**WHAT THE TASK ASKS:** Give back exactly the lines from the one holding "[VARCHAR] limits are" to the last line of the entries, both included, and nothing more.

**INPUT FOR THIS TASK:**

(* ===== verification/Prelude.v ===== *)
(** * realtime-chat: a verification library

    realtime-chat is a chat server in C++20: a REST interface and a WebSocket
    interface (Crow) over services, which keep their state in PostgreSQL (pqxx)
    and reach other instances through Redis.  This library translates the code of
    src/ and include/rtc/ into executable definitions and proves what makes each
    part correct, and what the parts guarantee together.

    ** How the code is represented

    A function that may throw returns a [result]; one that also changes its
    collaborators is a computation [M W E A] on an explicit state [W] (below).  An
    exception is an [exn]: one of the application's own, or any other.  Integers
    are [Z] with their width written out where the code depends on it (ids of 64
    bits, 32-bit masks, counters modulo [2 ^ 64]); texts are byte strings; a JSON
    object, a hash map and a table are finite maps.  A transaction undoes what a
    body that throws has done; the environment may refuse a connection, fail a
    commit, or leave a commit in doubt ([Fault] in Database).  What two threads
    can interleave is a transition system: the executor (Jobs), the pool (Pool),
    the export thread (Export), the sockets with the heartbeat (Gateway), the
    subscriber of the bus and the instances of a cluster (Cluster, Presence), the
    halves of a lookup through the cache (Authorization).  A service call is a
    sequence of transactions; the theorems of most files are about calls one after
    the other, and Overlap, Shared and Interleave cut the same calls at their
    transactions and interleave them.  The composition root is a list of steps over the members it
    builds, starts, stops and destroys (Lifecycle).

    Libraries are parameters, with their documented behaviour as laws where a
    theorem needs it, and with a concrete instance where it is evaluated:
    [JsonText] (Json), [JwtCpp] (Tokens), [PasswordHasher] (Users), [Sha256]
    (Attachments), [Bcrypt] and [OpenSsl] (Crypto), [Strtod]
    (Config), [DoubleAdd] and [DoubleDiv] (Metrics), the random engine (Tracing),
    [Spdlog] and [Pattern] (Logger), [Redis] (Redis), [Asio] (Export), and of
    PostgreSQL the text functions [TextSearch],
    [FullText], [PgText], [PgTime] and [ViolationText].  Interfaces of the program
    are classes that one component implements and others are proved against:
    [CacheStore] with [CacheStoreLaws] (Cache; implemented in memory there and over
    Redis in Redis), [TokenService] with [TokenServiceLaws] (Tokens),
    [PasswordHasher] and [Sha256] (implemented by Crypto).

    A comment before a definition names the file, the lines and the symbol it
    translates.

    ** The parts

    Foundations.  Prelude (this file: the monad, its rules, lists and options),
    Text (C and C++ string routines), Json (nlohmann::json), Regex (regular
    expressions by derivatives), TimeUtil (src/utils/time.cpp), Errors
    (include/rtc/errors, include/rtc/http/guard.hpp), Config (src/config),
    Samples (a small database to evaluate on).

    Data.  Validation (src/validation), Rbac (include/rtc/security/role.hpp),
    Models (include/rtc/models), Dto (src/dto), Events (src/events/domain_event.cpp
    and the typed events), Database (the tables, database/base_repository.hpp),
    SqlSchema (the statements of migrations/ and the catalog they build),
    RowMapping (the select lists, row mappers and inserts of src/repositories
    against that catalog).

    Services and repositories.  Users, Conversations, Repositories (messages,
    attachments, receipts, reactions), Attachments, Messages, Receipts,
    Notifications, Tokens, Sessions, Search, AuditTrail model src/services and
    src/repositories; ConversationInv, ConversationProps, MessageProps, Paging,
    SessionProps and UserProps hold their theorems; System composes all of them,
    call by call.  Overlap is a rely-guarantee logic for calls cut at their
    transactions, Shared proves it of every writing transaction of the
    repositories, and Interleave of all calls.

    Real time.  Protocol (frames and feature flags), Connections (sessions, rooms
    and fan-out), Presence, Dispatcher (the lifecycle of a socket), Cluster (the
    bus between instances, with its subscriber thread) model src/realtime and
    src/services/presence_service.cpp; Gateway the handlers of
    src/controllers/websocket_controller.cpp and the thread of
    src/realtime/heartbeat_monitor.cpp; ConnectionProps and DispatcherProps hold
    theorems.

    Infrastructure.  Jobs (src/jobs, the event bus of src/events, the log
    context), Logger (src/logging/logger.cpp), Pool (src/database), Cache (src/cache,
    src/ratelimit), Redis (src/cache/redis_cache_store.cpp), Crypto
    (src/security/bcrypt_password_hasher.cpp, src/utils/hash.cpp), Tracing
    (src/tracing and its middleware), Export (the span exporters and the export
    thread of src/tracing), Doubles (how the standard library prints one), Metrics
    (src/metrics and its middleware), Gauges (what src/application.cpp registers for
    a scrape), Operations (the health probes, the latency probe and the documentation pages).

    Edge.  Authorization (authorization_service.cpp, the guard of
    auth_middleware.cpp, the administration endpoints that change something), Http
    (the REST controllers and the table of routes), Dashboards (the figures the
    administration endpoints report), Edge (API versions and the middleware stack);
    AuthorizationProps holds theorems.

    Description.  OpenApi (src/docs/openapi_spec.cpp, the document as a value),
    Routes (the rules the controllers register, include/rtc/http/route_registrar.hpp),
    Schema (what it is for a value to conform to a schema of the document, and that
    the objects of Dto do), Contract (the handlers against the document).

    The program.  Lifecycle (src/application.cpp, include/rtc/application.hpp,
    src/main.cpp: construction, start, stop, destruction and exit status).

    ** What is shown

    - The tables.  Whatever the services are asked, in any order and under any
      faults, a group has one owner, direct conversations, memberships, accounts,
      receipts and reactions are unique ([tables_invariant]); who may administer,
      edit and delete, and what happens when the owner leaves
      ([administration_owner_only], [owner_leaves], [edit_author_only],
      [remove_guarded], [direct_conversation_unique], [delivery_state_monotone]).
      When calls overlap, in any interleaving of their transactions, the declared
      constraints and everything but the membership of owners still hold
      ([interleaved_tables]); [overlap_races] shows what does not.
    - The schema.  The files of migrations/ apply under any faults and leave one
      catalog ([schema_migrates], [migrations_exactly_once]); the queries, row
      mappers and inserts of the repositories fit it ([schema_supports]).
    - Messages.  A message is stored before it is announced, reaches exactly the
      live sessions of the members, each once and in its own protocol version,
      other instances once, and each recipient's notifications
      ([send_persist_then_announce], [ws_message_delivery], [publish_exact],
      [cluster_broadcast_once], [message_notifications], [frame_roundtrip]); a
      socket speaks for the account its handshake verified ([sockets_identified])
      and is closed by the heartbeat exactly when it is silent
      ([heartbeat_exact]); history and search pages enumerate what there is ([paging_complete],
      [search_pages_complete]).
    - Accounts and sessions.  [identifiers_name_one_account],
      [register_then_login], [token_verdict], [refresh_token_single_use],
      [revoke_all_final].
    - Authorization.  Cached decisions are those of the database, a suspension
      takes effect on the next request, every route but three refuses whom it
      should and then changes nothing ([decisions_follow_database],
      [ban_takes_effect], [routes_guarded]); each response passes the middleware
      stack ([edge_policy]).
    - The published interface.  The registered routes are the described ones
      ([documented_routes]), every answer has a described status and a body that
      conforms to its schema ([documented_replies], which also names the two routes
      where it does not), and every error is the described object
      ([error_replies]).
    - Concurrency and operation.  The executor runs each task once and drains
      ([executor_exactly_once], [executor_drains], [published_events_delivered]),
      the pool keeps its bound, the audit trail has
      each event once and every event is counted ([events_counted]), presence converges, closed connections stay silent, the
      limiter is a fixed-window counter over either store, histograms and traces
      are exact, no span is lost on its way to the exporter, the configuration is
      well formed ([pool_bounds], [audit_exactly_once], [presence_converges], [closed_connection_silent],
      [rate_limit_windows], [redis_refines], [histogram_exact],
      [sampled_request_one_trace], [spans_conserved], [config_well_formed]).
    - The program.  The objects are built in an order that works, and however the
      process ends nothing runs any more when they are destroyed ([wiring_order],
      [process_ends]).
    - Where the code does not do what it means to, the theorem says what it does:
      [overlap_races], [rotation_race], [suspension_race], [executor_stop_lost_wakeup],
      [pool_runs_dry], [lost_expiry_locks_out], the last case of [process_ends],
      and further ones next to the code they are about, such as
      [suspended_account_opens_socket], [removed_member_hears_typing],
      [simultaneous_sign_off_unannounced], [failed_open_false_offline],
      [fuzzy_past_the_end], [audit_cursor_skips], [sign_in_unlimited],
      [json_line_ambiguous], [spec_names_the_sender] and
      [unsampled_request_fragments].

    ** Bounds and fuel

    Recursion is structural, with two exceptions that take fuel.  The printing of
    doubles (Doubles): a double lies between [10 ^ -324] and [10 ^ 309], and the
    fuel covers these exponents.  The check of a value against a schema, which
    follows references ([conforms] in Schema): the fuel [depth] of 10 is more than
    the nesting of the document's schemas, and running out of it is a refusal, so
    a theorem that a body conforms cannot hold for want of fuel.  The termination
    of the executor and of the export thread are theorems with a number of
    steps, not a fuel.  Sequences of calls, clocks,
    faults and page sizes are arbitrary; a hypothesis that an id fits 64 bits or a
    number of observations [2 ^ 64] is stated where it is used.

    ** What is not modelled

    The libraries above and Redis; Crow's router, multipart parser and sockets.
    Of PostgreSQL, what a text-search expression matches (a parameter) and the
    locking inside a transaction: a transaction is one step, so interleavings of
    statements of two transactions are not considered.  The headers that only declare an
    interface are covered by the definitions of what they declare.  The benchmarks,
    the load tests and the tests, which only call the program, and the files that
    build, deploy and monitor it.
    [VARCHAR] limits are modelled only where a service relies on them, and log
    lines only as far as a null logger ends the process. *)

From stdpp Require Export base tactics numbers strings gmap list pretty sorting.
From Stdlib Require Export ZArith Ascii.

**EXERCISE RESULT:**
    [VARCHAR] limits are modelled only where a service relies on them, and log
    lines only as far as a null logger ends the process. *)

From stdpp Require Export base tactics numbers strings gmap list pretty sorting.
From Stdlib Require Export ZArith Ascii.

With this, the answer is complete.